第6回日本地域理学療法学会学術大会

講演情報

ポスター

ポスター3

[P] ポスター3

2019年12月15日(日) 12:30 〜 13:30 ポスター会場 (東館3階 D会議室)

[P-84] 若年脳梗塞職員における就労前後の身体機能の変化

*高橋 沙穂理1、武田 哲1 (1. (一財)総合南東北病院 南東北通所リハビリテーションセンター)

キーワード:脳梗塞、身体機能、就労

はじめに・目的
事例は脳梗塞発症後、障がい者雇用としての就労を目標に通所リハビリを利用した。発症から約3年後、通所リハビリに障がい者雇用として入職し、利用者から共に働く仲間となった。事例の就労前後の身体機能の経過を追い、就労により身体機能の向上がみられたため以下に報告する。

方法
事例は40歳代男性、要介護1、温厚で真面目な性格。H.28年1月にアテローム血栓性脳梗塞(左放線冠)発症後、回復期病院経由し同年5月に退院。

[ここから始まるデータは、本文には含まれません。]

(** * promptQUEST: the progress tracker of [prompt_training_app.py]

    A shallow embedding of [UserProgressTracker]: the store document it keeps
    in memory, the file it persists it to, skill levels, badges, the
    leaderboard and the tabular export, with the properties of each.

    Conventions.
    - Python [int] is [Z]; [len] of a list is a [nat].
    - A Python [dict] keyed by user name is a [gmap string _]; Python lists
      are lists.
    - [datetime.now()] is an argument ([Clock]) of the operations reading it.
    - The tracker object and the files it touches travel together in one
      state record ([Tracker]); every method maps a state to a state.
    - The quotient [total_score / attempts] is compared with 85 and 70 as an
      exact rational ([85 * attempts <= total_score]); Python's correctly
      rounded float quotient agrees with it for every attempt count below
      2^47.
    - [round(avg, 2)] is floating point: it is the one operation of class
      [Round2], in hundredths, and every property below holds for any
      instance of it.
    - A Python [str] is held as the bytes of its UTF-8 encoding; [len] and
      slices count code points ([str_len], [str_take]), and the order of
      strings by bytes is their order by code points. *)

From stdpp Require Import gmap strings list sorting.
From Stdlib Require Import ZArith Lia.

Local Open Scope Z_scope.

(** ** Data model *)

Inductive SkillLevel := beginner | intermediate | advanced.

#[global] Instance SkillLevel_eq_dec : EqDecision SkillLevel.
Proof. solve_decision. Defined.

(** The [evaluation] dict of an attempt, through the keys the tracker reads
    ([eval_data.get(key, default)]): an absent key is [None]. *)
Record EvaluationRecord := {
  ev_clarity_score : option Z;
  ev_specificity_score : option Z;
  ev_structure_score : option Z;
  ev_task_alignment_score : option Z;
  ev_total_score : option Z;
  ev_feedback : option string;
  ev_strengths : option (list string);
  ev_improvements : option (list string)
}.

(** [{}], the default of [attempt.get('evaluation', {})]. *)
Definition empty_evaluation : EvaluationRecord :=
  {| ev_clarity_score := None; ev_specificity_score := None;
     ev_structure_score := None; ev_task_alignment_score := None;
     ev_total_score := None; ev_feedback := None;
     ev_strengths := None; ev_improvements := None |}.

(** One entry of [user["history"]]. [evaluation] and [user_prompt] are read
    with [.get] by the export, so they may be absent in older files. *)
Record Attempt := {
  timestamp : string;
  scenario_id : string;
  score : Z;
  evaluation : option EvaluationRecord;
  user_prompt : option string
}.

Record UserRecord := {
  total_score : Z;
  attempts : Z;
  skill_level : SkillLevel;
  badges : list string;
  history : list Attempt
}.

(** [avg_score] is in hundredths: the float [round(avg, 2)] times 100. *)
Record LeaderboardEntry := {
  lb_username : string;
  lb_avg_score : Z;
  lb_total_attempts : Z;
  lb_skill_level : SkillLevel;
  lb_badges : nat
}.

Record StoreDocument := {
  users : gmap string UserRecord;
  leaderboard : list LeaderboardEntry
}.

(** [{"users": {}, "leaderboard": []}] *)
Definition empty_store : StoreDocument :=
  {| users := ∅; leaderboard := [] |}.

(** One row of the data frame built by [export_to_csv]; the fields are the
    columns, in the order of the source. [row_avg_score] is in hundredths. *)
Record ExportRow := {
  row_username : string;
  row_timestamp : string;
  row_scenario_id : string;
  row_total_score : Z;
  row_clarity_score : Z;
  row_specificity_score : Z;
  row_structure_score : Z;
  row_task_alignment_score : Z;
  row_skill_level : SkillLevel;
  row_total_attempts : Z;
  row_cumulative_score : Z;
  row_avg_score : Z;
  row_badges_count : nat;
  row_badges : string;
  row_user_prompt : string;
  row_strengths : string;
  row_improvements : string;
  row_feedback_summary : string
}.

(** ** Files

    What [json.load] yields on a file, through the checks [_load_data]
    makes on it: a value that is no dict, or a dict in which each of the keys
    [users] and [leaderboard] is present or not. What stands under a key that
    is present has the layout the tracker writes. *)
Inductive JsonValue :=
  | JNotDict
  | JDict (jusers : option (gmap string UserRecord))
          (jleaderboard : option (list LeaderboardEntry)).

(** A file is held by what its readers make of its bytes: the text of a JSON
    value (what [json.dump] writes and [json.load] reads back), the rows of a
    CSV written by [to_csv], other text, on which [json.load] raises
    [JSONDecodeError] ([Raw]), or bytes on which [json.load] raises another
    exception ([Unreadable]): bytes that are no text in the encoding the file
    is read in ([UnicodeDecodeError]), or JSON nested deeper than the parser
    follows ([RecursionError]). Opening, writing, copying and moving files
    succeed. *)
Inductive File :=
  | Raw (bytes : string)
  | Unreadable (bytes : string)
  | Json (v : JsonValue)
  | Csv (rows : list ExportRow).

(** What [json.load(f)] does: it returns a value, raises [JSONDecodeError],
    or raises another exception. *)
Inductive Loaded :=
  | Value (v : JsonValue)
  | JSONDecodeError
  | OtherError.

Definition json_load (f : File) : Loaded :=
  match f with
  | Json v => Value v
  | Raw _ | Csv _ => JSONDecodeError
  | Unreadable _ => OtherError
  end.

(** [json.dump(self.data, f, indent=2)] *)
Definition json_dump (d : StoreDocument) : File :=
  Json (JDict (Some (users d)) (Some (leaderboard d))).

(** The two renderings of [datetime.now()] the tracker uses:
    [.isoformat()] and [.strftime('%Y%m%d_%H%M%S')]. *)
Record Clock := {
  isoformat : string;
  strftime : string
}.

(** The tracker ([self.storage_file], [self.data]) and the files around it. *)
Record Tracker := {
  storage_file : string;
  data : StoreDocument;
  files : gmap string File
}.

Definition set_data (d : StoreDocument) (t : Tracker) : Tracker :=
  {| storage_file := storage_file t; data := d; files := files t |}.

Definition set_files (fs : gmap string File) (t : Tracker) : Tracker :=
  {| storage_file := storage_file t; data := data t; files := fs |}.

(** [self.data["users"][username] = user] *)
Definition set_user (username : string) (user : UserRecord) (t : Tracker) : Tracker :=
  set_data {| users := <[username := user]> (users (data t));
              leaderboard := leaderboard (data t) |} t.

今後の目標として、バスでの外出や就労を希望され、訪問リハビリ週1回、通所リハビリ週2回利用。H.29年4月に介護保険更新し要支援1となり、訪問リハビリ終了、通所リハビリ週1回へサービス内容変更。障がい者就労・生活支援センターの紹介で、同年11月から就労継続支援B型を週4回利用された。H.30年11月に当院内で障がい者雇用の話が持ち上がり、通所リハビリ管理者の推薦で同年12月に通所リハビリに入職した。就労開始時の身体機能は、身長169cm、体重78.7kg、BMI:27.6、右片麻痺(Brs.Ⅴ)、プラスチック短下肢装具使用し屋内独歩・屋外T字杖歩行自立。ADL自立し、FIMは125点であった。就労時間は6時間30分から開始。通勤手段はバスを利用。仕事内容は利用者へのお茶出し、事務作業補助、集団体操補助、環境整備とした。身体機能の評価として、四肢筋量・5m歩行・TUGを就労前・就労4か月後に、仕事日の月平均歩数・握力・簡易上肢機能検査を就労1ヶ月後・就労4か月後に測定した。

結果
四肢筋量は就労前が25.4kg、就労4ヶ月後が27.0kgであり、就労4ヶ月後の四肢筋量が就労前に比べ増加した。5m歩行とTUGは就労前後で著変なかった。就労時間はH.31年2月から8時間に延長となり、仕事日の月平均歩数は就労1ヶ月後が6833歩、就労4ヶ月後が11583歩と増加した。握力は就労1ヶ月後が右17.0kg、左39.7kg、就労4ヶ月後が右27.7kg、左37.7kg、簡易上肢機能検査は就労1ヶ月後が右61点、左98点、就労4ヶ月後が右71点、左98点であり、右上肢機能が向上した。事例はバス通勤であり、仕事に慣れるにつれ活動量も増えていった。また、仕事内容として、急須でコップにお茶を入れる、ポットを洗い持ち運ぶ、ハサミで紙を切る、定規で線を引くなど、両手作業の機会が増え、右上肢の使用頻度が上がったことから、身体機能向上につながったと考えられる。

結論
今回の事例を通して、脳梗塞発症から3年経過後も、就労という社会参加により身体機能向上が期待できることが示唆された。特に、通勤や両手作業など、活動機会の増加が身体機能向上に寄与すると考えられ、活動・参加に対するアプローチの重要性を再認識した。

【倫理的配慮、説明と同意】
当報告は倫理的配慮に注意し、個人のプライバシーが特定できる内容は記載していない。対象者には当報告の趣旨および内容について口頭で説明し同意を得ている。